Krieg sorgt nur kurz für Aufregung

Regierungsmehrheit für Verlängerung der Kampfeinsätze gegen den Terrorismus. In der Debatte hatten Politiker aller Parteien am Thema vorbeigeredet. Rot-Grün spricht lieber über Menschenrechte, die Union über die Irak-Politik der Bundesregierung

aus Berlin BETTINA GAUS

Routinierte Debatte, vorhersehbares Abstimmungsergebnis – doch plötzlich sah es gestern so aus, als habe sich im Bundestag gerade ein politisches Erdbeben ereignet. Elf Abgeordnete hatten in der namentlichen Abstimmung gegen die Verlängerung des Mandats für die Militäroperation „Enduring Freedom“ gestimmt, fünf sich enthalten. Da Union und FDP ihre Zustimmung angekündigt hatten, lag der Verdacht nahe: Die Bundesregierung schien über keine eigene Mehrheit in der wichtigen außenpolitischen Frage zu verfügen, ob die Bundeswehr sich weiterhin an der militärischen Bekämpfung des internationalen Terrorismus beteiligen soll.

Die Aufregung erwies sich jedoch bald als unbegründet. Als Erster hatte der parlamentarische Geschäftsführer der Grünen Volker Beck die Liste. Er teilte mit, dass vier Parlamentarier der Union, drei der FDP, zwei Grüne (Christian Ströbele und Winfried Hermann) und die beiden PDS-Abgeordneten mit Nein stimmten. Auch vier der fünf Enthaltungen kamen aus der CDU/CSU, nur eine von den Grünen. Der Kanzler und sein Außenminister konnten aufatmen.

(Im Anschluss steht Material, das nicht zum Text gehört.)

Section laws.
Context `{!Ed25519Laws} `{!JsonLaws Claims claims_text}.
#[local] Set Default Proof Using "All".

End laws.

(** ** Profiles that are loaded *)

Definition profile_entry (p : NetworkProfile) : gostring * NetworkProfile := (np_ID p, normal_profile p).

Lemma collect_profiles_Ok l now acc m :
  collect_profiles l now acc = Ok m ->
  Forall (fun p => ValidateProfile p now = Ok tt) l /\ NoDup (np_ID <$> l) /\ Forall (fun p => acc !! np_ID p = None) l /\
  m = list_to_map (profile_entry <$> l) ∪ acc.
Proof.
  revert acc. induction l as [|x l IH]; intros acc; cbn [collect_profiles].
  { intros [= <-]. split; [constructor|]. split; [constructor|]. split; [constructor|]. cbn. by rewrite (left_id_L ∅ (∪)). }
  intros ([] & Hv & [Hd Hc]%guard_Ok)%bind_Ok. apply bool_decide_eq_false, eq_None_not_Some in Hd.
  apply IH in Hc as (Hf & Hn & Ha & ->). rewrite Forall_forall in Ha. setoid_rewrite lookup_insert_None in Ha.
  assert (Hx : np_ID x ∉ np_ID <$> l). { intros (p & Hid & Hin)%list_elem_of_fmap. by destruct (Ha _ Hin) as [_ []]. }
  split; [by constructor|]. split; [by constructor|]. split.
  - constructor; [done|]. apply Forall_forall. intros p Hin. by destruct (Ha _ Hin).
  - cbn [fmap list_fmap list_to_map foldr profile_entry fst snd uncurry]. rewrite <- insert_union_r, insert_union_l; [done|].
    apply not_elem_of_list_to_map_1. rewrite <- list_fmap_compose. exact Hx.
Qed.

(** A profile that is loaded was configured under its name and once, is well formed and in
    force, and has its policy in normal form; and every configured profile is loaded. *)
Theorem profiles_loaded `{Tokenizer} `{TypedDecoder Profiles} raw now m :
  ParseProfiles raw now = Ok m ->
  exists l, NoDup (np_ID <$> l) /\
    (forall id p, m !! id = Some p <->
       exists c, c ∈ l /\ id = np_ID c /\ normalizePolicy (np_Policy c) = Ok (np_Policy p) /\ p = with_policy c (np_Policy p)) /\
    forall id p, m !! id = Some p -> np_ID p = id /\ opaqueProfileID id = true /\ now < np_ExpiresAt p /\
      AllowedSchemes (np_Policy p) <> [] /\ AllowedPorts (np_Policy p) <> [] /\
      (AllowedDomains (np_Policy p) <> [] \/ AllowedCIDRs (np_Policy p) <> []) /\ validateLimits (np_Limits p) = Ok tt.
Proof.
  unfold ParseProfiles. destruct (DecodeStrict raw) as [document|]; [|done]. intros [_ Hp]%guard_Ok.
  destruct (pf_Profiles document) as [l|]; [|done]. apply collect_profiles_Ok in Hp as (Hv & Hn & _ & ->). exists l. split; [done|].
  rewrite (right_id_L ∅ (∪)). rewrite Forall_forall in Hv.
  assert (Hm : forall id p, (list_to_map (profile_entry <$> l) : gmap gostring NetworkProfile) !! id = Some p <->
    exists c, c ∈ l /\ id = np_ID c /\ normalizePolicy (np_Policy c) = Ok (np_Policy p) /\ p = with_policy c (np_Policy p)).
  { intros id p. rewrite <- elem_of_list_to_map, list_elem_of_fmap by (by rewrite <- list_fmap_compose).
    unfold profile_entry, normal_profile. split.
    - intros (c & [= -> ->] & Hc). exists c. specialize (Hv _ Hc). unfold ValidateProfile in Hv.
      do 2 apply guard_Ok in Hv as [_ Hv]. destruct (normalizePolicy _); done.
    - intros (c & Hc & -> & Hq & Ep). exists c. by rewrite Hq, <- Ep. }
  split; [done|]. intros id p (c & Hc & -> & Hq & ->)%Hm. specialize (Hv _ Hc). cbn. unfold ValidateProfile in Hv.
  apply guard_Ok in Hv as [Hi Hv]. apply guard_Ok in Hv as [He Hv]. rewrite Hq in Hv. cbn [mbind result_bind] in Hv.
  apply guard_Ok in Hv as [Ho Hv]. destruct (validateLimits (np_Limits c)) as [[]|]; [|done].
  apply negb_false_iff in Hi. apply orb_false_iff in He as [_ He%negb_false_iff%Z.ltb_lt].
  rewrite !orb_false_iff, andb_false_iff, !bool_decide_eq_false in Ho. repeat split; try tauto; done.
Qed.

(** ** Two places where the code does not do what it means to do *)

(** The worker compares the decoded length of the base64 text, padding included, with the
    limit: a body of the largest size that the client admits is refused, unless that size
    is a multiple of three. *)
Lemma full_body_refused : decodeBody (std_encode "x") (len "x") = Err BodyTooLarge.
Proof. vm_compute. reflexivity. Qed.

(** The product of the timeout in milliseconds wraps around before it is compared: a timeout
    of some 292 years passes, and is in the past. *)
Lemma timeout_wraps :
  let limits := mkResourceLimits 0 1 1 1 0 9223372036855 in validateLimits limits = Ok tt /\ Timeout limits < 0.
Proof. vm_compute. done. Qed.
End job.

(** ** Witnesses *)

Definition flat_net_json : NetJson := {| marshal_policy _ := Some ("p" : gostring); marshal_headers _ := Some ("h" : gostring) |}.
Definition net_limits : ResourceLimits := mkResourceLimits 3 1000 100 100 2 1000.
Definition upload_meta : Meta := mkMeta "r1" "b1" "s1" "q1" "p1" "ip" "allow" [] true.
Definition upload_request : NetworkRequest :=
  mkNetworkRequest "t1" upload_meta "w1" "upload" "http://a.b/x" "POST" [("Accept" : gostring, ["*/*" : gostring])] "hi!" "allow" "n1"
    NetPolicy.sample_policy net_limits.
Definition upload_scope : Scope :=
  @built_scope toy_crypto upload_request "http://a.b/x" "t1" (@digest toy_crypto "h") (@digest toy_crypto "p").
Definition upload_claims : Claims := mkClaims upload_scope (30 * second) true.
Definition net_seed : gostring := replicate 32 (byte_of 9).
Definition upload_json : Json Claims := one_json upload_claims.
Definition upload_built : result job_error Job :=
  @BuildSignedJob pwd_tables ascii_tables toy_crypto toy_ed table_netip table_url flat_net_json upload_json (@ed_from_seed toy_ed net_seed) []
    upload_request (30 * second) 0.
Definition upload_job : Job := match upload_built with Ok j => j | Err _ => job_of [] upload_scope ∅ [] NetPolicy.sample_policy end.


Definition one_profile : NetworkProfile := mkNetworkProfile "n1" NetPolicy.sample_profile net_limits (100 * second).
Definition profile_tokens : Tokenizer := {| json_tokens _ := ([TNull], true) |}.
Definition profile_decoder : TypedDecoder Profiles := {| typed_decode _ := Some (mkProfiles "v1" (Some [one_profile]), true) |}.
Definition loaded_profiles : result profile_error (gmap gostring NetworkProfile) :=
  @ParseProfiles ascii_tables table_netip profile_tokens profile_decoder "x" 0.

Lemma profiles_loaded_witness : 0 < np_ExpiresAt one_profile.
Proof.
  destruct (@profiles_loaded ascii_tables table_netip profile_tokens profile_decoder "x" 0
    {["n1" := with_policy one_profile NetPolicy.sample_policy]}) as (l & _ & _ & Hp).
  - vm_compute. reflexivity.
  - destruct (Hp "n1" (with_policy one_profile NetPolicy.sample_policy)) as (_ & _ & Hx & _); [reflexivity|exact Hx].
Defined.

Der Abstimmung vorangegangen war eine zweistündige Debatte, in der es um alle möglichen Themen ging – aber nur ganz am Rande um die Frage, die eigentlich anstand. Stattdessen nutzten Union und FDP die Gelegenheit, die Regierung erneut wegen ihrer ablehnenden Haltung zu einem möglichen Irakkrieg zu kritisieren und ein weiteres Mal die ihrer Meinung nach bestehende Unterfinanzierung der Bundeswehr anzuprangern. Die Redner von SPD und Grünen verwiesen hingegen vor allem auf Erfolge beim Kampf für die Menschenrechte und beim Wiederaufbau von Afghanistan.

Bei der Rede der Bundesministerin für wirtschaftliche Zusammenarbeit Heidemarie Wieczorek-Zeul (SPD) entstand über weite Passagen der irrige Eindruck, es solle über das Mandat der UN-Friedenstruppen in Kabul oder gar über humanitäre Maßnahmen abgestimmt werden und nicht etwa über den Einsatz von Kampftruppen. Sie verwies auf den Wiederaufbau von Schulen und Krankenhäusern sowie auf die Einrichtung von Frauenberatungszentren: „Das ist doch eine wunderbare Leistung.“ Es gehe „doch um Menschen“, sagte die Ministerin. „Es geht doch nicht darum, dass wir irgendwelche Prinzipien diskutieren.“ Zugleich wandte sich die SPD-Politikerin gegen weltweit steigende Militärausgaben und forderte verstärkte Investitionen in die Armutsbekämpfung.

Außenminister Joschka Fischer stellte einen „engen Zusammenhang“ zwischen dem Wiederaufbau in Afghanistan und der Operation „Enduring Freedom“ her. Der Kampf gegen den internationalen Terrorismus müsse oberste Priorität haben. Unter diesem Gesichtspunkt sei jedoch ein Krieg gegen den Irak die „falsche Prioritätensetzung“. Er habe die „große Sorge“, dass ein solcher Krieg zu Konsequenzen führen könne, die am Ende den Terrorismus noch stärkten.

Der CDU-Abgeordnete Ruprecht Polenz erklärte hingegen, eine Zuspitzung im Irak könne auch Auswirkungen auf deutsche Soldaten haben, die derzeit unter anderem in Kuwait und am Horn von Afrika stationiert sind. Er erinnerte daran, dass die Marine die Aufgabe habe, Schiffen Geleitschutz zu geben, und warf die Frage auf: „Gilt das auch, wenn diese Schiffe Nachschub in einem Irakkrieg transportieren?“ Die Frage blieb unbeantwortet.